Prior to her condition, Cresencia was diagnosed with cardiomegaly, or enlargement of the heart. Because of this, she was advised not to get pregnant in order to prolong her life, and since Alberto has one kid with his former partner, she instead helped Alberto raise his daughter, Sherley Torno.
But Sherley, the stepdaughter she called her own, now 40, left her and Alberto and began building her family away from them.
“Maybe it’s because of the hardships of our life, she couldn’t handle it anymore, so she left. I can’t blame her either,” Alberto said.
Sherley moved to Marawi in Mindanao, and since then, Alberto and Cresencia have never heard a single word from her.
Prodigal daughter is back
But in October 2022, when Alberto and Cresencia lost their house when a fire broke out in Baseco, Sherley contacted them again.
“She told me: Father, don’t worry, I will send you money so you can get up from what happened,” Alberto said.

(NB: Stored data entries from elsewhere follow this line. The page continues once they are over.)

(** * Cross-network relay: the chain simulator, the relay managers and the
      reconnection policy, embedded from the JavaScript sources.

    Sources embedded here:
    - [src/unnamed/part_002]  : [MockProvider], [MockWebSocketProvider]
    - [src/scripts/relay/relay-manager.js] : [RelayManager] (second variant,
      with [waitForConnections]) and [MainnetRelay]
    - [src/scripts/monitoring/transaction-monitor.js] : [TransactionMonitor]

    Conventions.  JavaScript numbers that count things (block numbers,
    attempt counters, metrics, millisecond clocks) are integers far below
    2^53, where [++] and [*] are exact; they are modelled as [Z].  A number
    read out of a string an endpoint sent is converted as JavaScript
    converts it ([Js.to_number]).  Strings are held as their UTF-8 bytes.
    Every
    read of the outside world ([Date.now()], [Math.random()], an RPC answer,
    a receipt) is an explicit argument of the function that performs it.
    An [await] is a sequencing point only: the code has a single thread of
    control and the functions below are the sequential bodies. *)

From Stdlib Require Import ZArith List Bool Lia Ascii String.
From stdpp Require Import base strings pretty list.

#[local] Open Scope Z_scope.
#[local] Open Scope string_scope.

(* ===================================================================== *)
(** * JavaScript primitives used by the sources *)
(* ===================================================================== *)

Module Js.

(** One lower-case hexadecimal digit. *)
Definition hex_digit (n : N) : ascii :=
  match n with
  | 0%N => "0" | 1%N => "1" | 2%N => "2" | 3%N => "3"
  | 4%N => "4" | 5%N => "5" | 6%N => "6" | 7%N => "7"
  | 8%N => "8" | 9%N => "9" | 10%N => "a" | 11%N => "b"
  | 12%N => "c" | 13%N => "d" | 14%N => "e" | _ => "f"
  end%char.

(** [Buffer.from(s).toString('hex')] on an ASCII string: two digits per
    byte. *)
Fixpoint buffer_hex (s : string) : string :=
  match s with
  | EmptyString => EmptyString
  | String c s' =>
      let b := Ascii.N_of_ascii c in
      String (hex_digit (b / 16)) (String (hex_digit (b mod 16)) (buffer_hex s'))
  end.

Fixpoint replicate_char (n : nat) (c : ascii) : string :=
  match n with
  | O => EmptyString
  | S n' => String c (replicate_char n' c)
  end.

(** [s.padStart(n, c)] with a one-character filler. *)
Definition padStart (n : nat) (c : ascii) (s : string) : string :=
  replicate_char (n - String.length s) c +:+ s.

(** [x.toString()] of an integral number. *)
Definition toString (x : Z) : string := pretty x.

Fixpoint hex_go (fuel : nat) (n : N) (acc : string) : string :=
  match fuel with
  | O => acc
  | S f =>
      if (n =? 0)%N then acc
      else hex_go f (n / 16)%N (String (hex_digit (n mod 16)) acc)
  end.

(** [x.toString(16)] of a non-negative integral number. *)
Definition toString16 (x : Z) : string :=
  let n := Z.to_N x in
  if (n =? 0)%N then "0" else hex_go (N.size_nat n) n EmptyString.

Definition hex_value (c : ascii) : option Z :=
  let n := Z.of_N (Ascii.N_of_ascii c) in
  if ((48 <=? n) && (n <=? 57))%Z then Some (n - 48)
  else if ((97 <=? n) && (n <=? 102))%Z then Some (n - 87)
  else if ((65 <=? n) && (n <=? 70))%Z then Some (n - 55)
  else None.

(** Longest prefix of hexadecimal digits, accumulated left to right;
    [None] when there is not a single digit. *)
Fixpoint hex_prefix (acc : option Z) (s : string) : option Z :=
  match s with
  | EmptyString => acc
  | String c s' =>
      match hex_value c with
      | Some d => hex_prefix (Some (16 * default 0 acc + d)) s'
      | None => acc
      end
  end.

Definition strip_0x (s : string) : string :=
  match s with
  | String "0" (String "x" s') => s'
  | String "0" (String "X" s') => s'
  | _ => s
  end.

(** Strings are held as their UTF-8 bytes.  [trimStart s] drops the
    leading WhiteSpace and LineTerminator code points, as [parseInt] does
    before it reads anything: TAB, LF, VT, FF, CR, SP, and in UTF-8 the
    code points U+00A0, U+1680, U+2000 to U+200A, U+2028, U+2029, U+202F,
    U+205F, U+3000 and U+FEFF. *)
Definition white_space_byte (n : N) : bool :=
  ((9 <=? n) && (n <=? 13) || (n =? 32))%N.

Definition white_space_lead (n : N) : bool :=
  ((n =? 194) || (n =? 225) || (n =? 226) || (n =? 227) || (n =? 239))%N.

Definition white_space_2 (n1 n2 : N) : bool := ((n1 =? 194) && (n2 =? 160))%N.

Definition white_space_3 (n1 n2 n3 : N) : bool :=
  ((n1 =? 225) && (n2 =? 154) && (n3 =? 128)
   || (n1 =? 226) && (n2 =? 128)
      && ((128 <=? n3) && (n3 <=? 138) || (n3 =? 168) || (n3 =? 169) || (n3 =? 175))
   || (n1 =? 226) && (n2 =? 129) && (n3 =? 159)
   || (n1 =? 227) && (n2 =? 128) && (n3 =? 128)
   || (n1 =? 239) && (n2 =? 187) && (n3 =? 191))%N.

Fixpoint trimStart (s : string) : string :=
  match s with
  | EmptyString => s
  | String c1 s1 =>
      let n1 := Ascii.N_of_ascii c1 in
      if white_space_byte n1 then trimStart s1
      else if white_space_lead n1 then
        match s1 with
        | EmptyString => s
        | String c2 s2 =>
            let n2 := Ascii.N_of_ascii c2 in
            if white_space_2 n1 n2 then trimStart s2
            else
              match s2 with
              | EmptyString => s
              | String c3 s3 =>
                  if white_space_3 n1 n2 (Ascii.N_of_ascii c3) then trimStart s3 else s
              end
        end
      else s
  end.

(** The sign [parseInt] reads after the white space: whether it is a
    minus, and the rest. *)
Definition split_sign (s : string) : bool * string :=
  match s with
  | String "-" s' => (true, s')
  | String "+" s' => (false, s')
  | _ => (false, s)
  end.

Definition with_sign (negative : bool) (magnitude : option Z) : option Z :=
  if negative then option_map Z.opp magnitude else magnitude.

Months had passed, and they never heard a thing from Sherley again – until now.
Alberto said she understands his daughter’s situation since Sherley has a family to feed, too. That’s why they only hope and pray for the Black Nazarene to give them more strength to survive every day.
“Father, don’t leave us alone. That’s our only plea. Please, take care of us because we can make ends meet despite the difficulties,” Alberto said.
Please stay ‘til Kingdom come
Cresencia likewise beseeched her stepdaughter Sherley to come home so she could see her while she’s still alive. According to her, she can go through life despite the anguish brought by her condition as long as they are together.
“Sherley, my daughter, please come home. Even if you don’t give the money you promised, just come home before I die,” Cresencia said.
Alberto, however, begs Sherley to message them again, so she would know their current status because it seems they were thrown out of the streets when Sherley left.
When asked her prayers to the Black Nazarene, Cresencia hopes that a miracle will happen so she can go back to her feet and rebuild their lives again.
“I want to recover, Father. Please give me healing. I hope that a miracle will happen so that I can return to work,” Cresencia said, raising her hands as the mass ended with a blessing.
“No one will take care of my husband when I’m gone. Please, Father, heal me.”– Cresencia Torno, 54, a paralytic devotee of the Black Nazarene, hoping for one miracle.